– Almanya’nın en prestijli ödüllerinden birinde İsrail ve ‘Holokost’ tartışması patlak verdi. Hannah Arendt Ödülü’ne layık görülen Rusya doğumlu ABD’li gazeteci ve yazar Masha Gessen’in, İsrail tarafından hava, deniz ve karadan abluka altında tutulduğu sırada aralıksız bombalanan Gazze’yi “Doğu Avrupa’daki Yahudi gettolarına” benzettiği makalesi tartışma yarattı. Ödülün ana sponsorlarından biri olan sol eğilimli Heinrich Böll Vakfı, Bremen’de düzenlenecek törenden çekildi.

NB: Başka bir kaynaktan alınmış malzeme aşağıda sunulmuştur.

Lemma RetrieveNodes_spec S Q fuel : top_inv S Q → ∀ i nd, t_nodes t !! i = Some nd →
  (deeper (length (base i ++ node_path t nd)) < fuel)%nat → retrieved S i nd fuel.
Proof.
  intros Hinv. induction fuel as [|fuel IH]; intros i nd Hi Hf res; [lia|]. cbn [RetrieveNodes].
  rewrite (rd_some _ _ nd) by (lia || by rewrite Nat2Z.id). step_ret. rewrite (node_span i nd Hi).
  destruct (seg_selected S Q i nd Hinv Hi) as (m & Hm & HS).
  pose proof (retrieve_path_spec S i nd m (Z.to_nat (zlen (node_path t nd))) 0 res Hi Hm HS) as Hret.
  change (Z.of_nat 0) with 0 in Hret. rewrite Hret by (unfold zlen; lia). clear Hret. step_ret.
  rewrite Nat.sub_0_r. change (0 + 1)%nat with 1%nat.
  pose proof (seg_lists S Q i nd m Hinv Hi Hm HS) as Hseg.
  case_bool_decide as Hcomp; cbn [negb]; [|eexists; split; [done|by eapply seg_incomplete]].
  destruct (ordered_children i nd Hi) as (ch & -> & Hnd & Hch). step_ret.
  assert (Hfull : u32 (zlen (base i) + zlen (node_path t nd)) = zlen (base i ++ node_path t nd)).
  { rewrite <- zlen_app. apply u32_small. pose proof (zlen_nonneg (base i ++ node_path t nd)). split; [done|by apply Hdepth]. }
  rewrite Hfull. set (full := base i ++ node_path t nd) in *.
  assert (Hrec : ∀ j ndj, t_nodes t !! j = Some ndj → (length full < length (base j ++ node_path t ndj))%nat →
    retrieved S j ndj fuel).
  { intros j ndj Hj Hlt. apply IH; [done|]. eapply Nat.lt_le_trans; [apply deeper_lt; [done|]|lia].
    by apply (elem_of_lookup_imap_2 (fun i nd => length (base i ++ node_path t nd))). }
  destruct (Z.eqb_spec (Z.of_nat i) 0) as [Ei|Ei].
  - assert (i = 0%nat) as -> by lia. destruct (ok_root _ _ Hok) as [Hb0 (r & Hr & Hp0)].
    assert (nd = r) as <- by congruence. destruct (root_lists S nd Hi) as [Eroot Hroot].
    destruct (retrieve_children S Q 0 nd fuel _ Hinv Hi Hrec Hnd Hch
      ((res ++ (entry_of <$> (seg_path 0 nd <$> seq 1 m))) ++ [mkRetrievedNode (nd_total nd) 0 (zlen (base 0%nat)) 0]))
      as (out & Ev & Hl). fold full in Ev, Hl. rewrite Ev. clear Ev.
    rewrite Hp0 in Hm. cbn in Hm. assert (m = 0%nat) as -> by lia. exists ([] :: out). split.
    { cbn [seq fmap list_fmap]. rewrite app_nil_r, Hb0. change (zlen []) with 0. by rewrite Eroot, <- app_assoc. }
    eapply lists_ext, (lists_app S (base 0%nat) _ (fun q => q = []) _ [[]] out); [|by rewrite Hb0|done| |].
    + intros q Hsel. rewrite (below_selected S Q 0 nd q Hinv Hi Hsel). fold full. rewrite Hp0. cbn. split.
      * intros [->|?]; [by right; left|by right; right].
      * intros [(k & ? & _)|[[_ ?]|?]]; [lia|by left|by right].
    + intros cur _. cbn. subst full. by rewrite Hb0, Hp0.
    + intros q -> (y & c & _ & E%prefix_nil_inv). by apply app_nil in E as [_ ?].
  - destruct (retrieve_children S Q i nd fuel _ Hinv Hi Hrec Hnd Hch (res ++ (entry_of <$> (seg_path i nd <$> seq 1 m))))
      as (out & Ev & Hl). fold full in Ev, Hl. rewrite Ev. clear Ev.
    exists ((seg_path i nd <$> seq 1 m) ++ out). rewrite (fmap_app entry_of), app_assoc. split; [done|].
    eapply lists_ext, (lists_app S (base i) _ _ _ _ out Hseg Hl).
    + intros q Hsel. rewrite (below_selected S Q i nd q Hinv Hi Hsel). fold full. split; [intros [?|?]; auto|].
      intros [?|[[? _]|?]]; [by left|lia|by right].
    + intros cur _. destruct (node_end t base Hok i nd Hi) as [Hlen|?]; [|lia].
      rewrite Hcomp. destruct (length (node_path t nd)) as [|n] eqn:El; [lia|].
      rewrite seq_S, fmap_app, last_app. cbn. unfold seg_path, full. rewrite take_ge by lia. done.
    + intros q (k & Hk & ->) (y & c & _ & Hpre). apply prefix_length in Hpre.
      rewrite seg_path_length, length_app in Hpre by lia. unfold full in Hpre. rewrite length_app in Hpre. cbn in Hpre. lia.
Qed.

Vakıf, Gessen’in ABD’nin en prestijli yayınlarından The New Yorker’da 9 Aralık’ta yayımlanan makalesinin Yahudi gettoları ile ilgili kısmı nedeniyle bu kararı aldıklarını açıkladı. Heinrich Böll Vakfı’ndan yapılan açıklamada, makalede yer alan “İsrail’in Gazze’yi Nazi gettosu gibi tasfiye etme amacı taşıdığı” cümlesinin “kabul edilmez” olduğu savunuldu. Karar, Alman-İsrail Derneği’nin Bremen kolunun, gazeteci Gessen’i “Yahudi devletine karşı derin ve temel bir olumsuz önyargıya sahip olmakla” suçlamasının ardından geldi.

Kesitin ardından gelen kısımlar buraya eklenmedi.